Extracted data entries:
⟨

Definition one (text : string) (s : Db (list string))
  : Result (Db (list string)) :=
  if (Mini.ltrim text =? DELETE_ALL_SQL)%string then
    match ledger s with
    | None => Throw no_such_table
    | Some es =>
        Ok {| store := store s; ledger := Some [];
              rowsModified := Z.of_nat (List.length es); clock := clock s |}
    end
  else
    match Mini.one text (store s) with
    | Ok tables => Ok (Mini.with_store s tables)
    | Throw error => Throw error
    end.

Fixpoint all (texts : list string) (s : Db (list string))
  : Result unit * Db (list string) :=
  match texts with
  | [] => (Ok tt, s)
  | text :: rest =>
      match one text s with
      | Ok s' => all rest s'
      | Throw error => (Throw error, s)
      end
  end.

Definition engine : Engine (list string) :=
  {| script := fun sql s => all (Mini.split ";" sql) s;
     statement := statement Mini.engine;
     select := select Mini.engine;
     blank := blank Mini.engine;
     persistent := persistent Mini.engine |}.

(** Version 1 creates a table; version 2 drops it and clears the ledger. *)
Definition a : Migration :=
  createMigration 1 "create t" "CREATE TABLE t(id INTEGER)" None.

Definition b : Migration :=
  createMigration 2 "reset" "DROP TABLE t; DELETE FROM _migrations" None.

(** Version 2 whose down script clears the ledger. *)
Definition b' : Migration :=
  createMigration 2 "create u" "CREATE TABLE u(id INTEGER)"
    (Some "DROP TABLE u; DELETE FROM _migrations").

(** The handle after [a] and [b'] were applied to a fresh one. *)
Definition migrated : Database (list string) :=
  snd (runMigrations engine [a; b'] Mini.fresh).

End Meddle.

(* ================================================================== *)
(** * Facts *)

(* ------------------------------------------------------------------ *)
(** ** Sorting and sets *)

Section SortFacts.

Context {A : Type} (key : A -> Z).

Lemma insert_perm (cmp : A -> A -> Z) (x : A) (l : list A) :
  Permutation (Js.insert cmp x l) (x :: l).
Proof.
  induction l as [|y ys IH]; simpl.
  - apply Permutation_refl.
  - destruct (cmp x y <=? 0).
    + apply Permutation_refl.
    + eapply perm_trans; [apply perm_skip, IH | apply perm_swap].
Qed.

Lemma sort_perm (cmp : A -> A -> Z) (l : list A) :
  Permutation (Js.sort cmp l) l.
Proof.
  induction l as [|x xs IH]; simpl.
  - constructor.
  - eapply perm_trans; [apply insert_perm | apply perm_skip, IH].
Qed.

Lemma sort_In (cmp : A -> A -> Z) (l : list A) (x : A) :
  In x (Js.sort cmp l) <-> In x l.
Proof.
  split; apply Permutation_in;
    [apply sort_perm | apply Permutation_sym, sort_perm].
Qed.

Lemma insert_sorted (x : A) (l : list A) :
  StronglySorted (key_le key) l ->
  StronglySorted (key_le key) (Js.insert (fun a b => key a - key b) x l).
Proof.
  induction 1 as [|y ys Hs IH Hy]; simpl.
  - repeat constructor.
  - destruct (key x - key y <=? 0) eqn:Hc.
    + apply Z.leb_le in Hc.
      constructor; [constructor; assumption|].
      constructor; [unfold key_le; lia|].
      eapply Forall_impl; [|exact Hy].
      unfold key_le; intros; lia.
    + apply Z.leb_gt in Hc.
      constructor; [exact IH|].
      eapply Permutation_Forall;
        [apply Permutation_sym, insert_perm|].
      constructor; [unfold key_le; lia | exact Hy].
Qed.

Lemma sort_sorted (l : list A) :
  StronglySorted (key_le key) (Js.sort (fun a b => key a - key b) l).
Proof.
  induction l as [|x xs IH]; simpl.
  - constructor.
  - apply insert_sorted, IH.
Qed.

Lemma sorted_strict (l : list A) :
  StronglySorted (key_le key) l -> NoDup (map key l) -> StronglySorted (key_lt key) l.
Proof.
  induction 1 as [|y ys Hs IH Hy]; intros Hnd.
  - constructor.
  - simpl in Hnd. inversion Hnd as [|k ks Hnotin Hnd']; subst.
    constructor; [apply IH, Hnd'|].
    rewrite Forall_forall in Hy |- *.
    intros z Hz. specialize (Hy z Hz). unfold key_le in Hy. unfold key_lt.
    assert (key z <> key y).
    { intro Heq. apply Hnotin. rewrite <- Heq. apply in_map, Hz. }
    lia.
Qed.

Lemma sort_sorted_strict (l : list A) :
  NoDup (map key l) ->
  StronglySorted (key_lt key) (Js.sort (fun a b => key a - key b) l).
Proof.
  intros Hnd. apply sorted_strict; [apply sort_sorted|].
  eapply Permutation_NoDup; [|exact Hnd].
  apply Permutation_map, Permutation_sym, sort_perm.
Qed.

(** Two strictly ascending lists with the same members are the same list. *)
Lemma sorted_strict_unique (l1 l2 : list A) :
  StronglySorted (key_lt key) l1 -> StronglySorted (key_lt key) l2 ->
  (forall x, In x l1 <-> In x l2) -> l1 = l2.
Proof.
  intros H1. revert l2.
  induction H1 as [|a l1 Hs1 IH Ha]; intros l2 H2 Hmem.
  - destruct l2 as [|b l2]; [reflexivity|].
    exfalso. apply (proj2 (Hmem b)). left; reflexivity.
  - destruct l2 as [|b l2].
    + exfalso. apply (proj1 (Hmem a)). left; reflexivity.
    + inversion H2 as [|b' l2' Hs2 Hb]; subst.
      rewrite Forall_forall in Ha, Hb. unfold key_lt in Ha, Hb.
      assert (Hab : a = b).
      { destruct (proj1 (Hmem a) (or_introl eq_refl)) as [Heq|Hin];
          [symmetry; exact Heq|].
        destruct (proj2 (Hmem b) (or_introl eq_refl)) as [Heq|Hin'];
          [exact Heq|].
        specialize (Ha _ Hin'). specialize (Hb _ Hin). lia. }
      subst b. f_equal. apply IH; [exact Hs2|].
      intros x; split; intros Hx.
      * destruct (proj1 (Hmem x) (or_intror Hx)) as [Heq|Hin]; [|exact Hin].
        subst x. specialize (Ha _ Hx). lia.
      * destruct (proj2 (Hmem x) (or_intror Hx)) as [Heq|Hin]; [|exact Hin].
        subst x. specialize (Hb _ Hx). lia.
Qed.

⟩

Once you find the line with "rewrite Forall_forall in Hy |- *." in the entries above, output it and each line after it up to and including the line with "(proj1 (Hmem x)", and nothing else.

EXPECTED ANSWER:
    rewrite Forall_forall in Hy |- *.
    intros z Hz. specialize (Hy z Hz). unfold key_le in Hy. unfold key_lt.
    assert (key z <> key y).
    { intro Heq. apply Hnotin. rewrite <- Heq. apply in_map, Hz. }
    lia.
Qed.

Lemma sort_sorted_strict (l : list A) :
  NoDup (map key l) ->
  StronglySorted (key_lt key) (Js.sort (fun a b => key a - key b) l).
Proof.
  intros Hnd. apply sorted_strict; [apply sort_sorted|].
  eapply Permutation_NoDup; [|exact Hnd].
  apply Permutation_map, Permutation_sym, sort_perm.
Qed.

(** Two strictly ascending lists with the same members are the same list. *)
Lemma sorted_strict_unique (l1 l2 : list A) :
  StronglySorted (key_lt key) l1 -> StronglySorted (key_lt key) l2 ->
  (forall x, In x l1 <-> In x l2) -> l1 = l2.
Proof.
  intros H1. revert l2.
  induction H1 as [|a l1 Hs1 IH Ha]; intros l2 H2 Hmem.
  - destruct l2 as [|b l2]; [reflexivity|].
    exfalso. apply (proj2 (Hmem b)). left; reflexivity.
  - destruct l2 as [|b l2].
    + exfalso. apply (proj1 (Hmem a)). left; reflexivity.
    + inversion H2 as [|b' l2' Hs2 Hb]; subst.
      rewrite Forall_forall in Ha, Hb. unfold key_lt in Ha, Hb.
      assert (Hab : a = b).
      { destruct (proj1 (Hmem a) (or_introl eq_refl)) as [Heq|Hin];
          [symmetry; exact Heq|].
        destruct (proj2 (Hmem b) (or_introl eq_refl)) as [Heq|Hin'];
          [exact Heq|].
        specialize (Ha _ Hin'). specialize (Hb _ Hin). lia. }
      subst b. f_equal. apply IH; [exact Hs2|].
      intros x; split; intros Hx.
      * destruct (proj1 (Hmem x) (or_intror Hx)) as [Heq|Hin]; [|exact Hin].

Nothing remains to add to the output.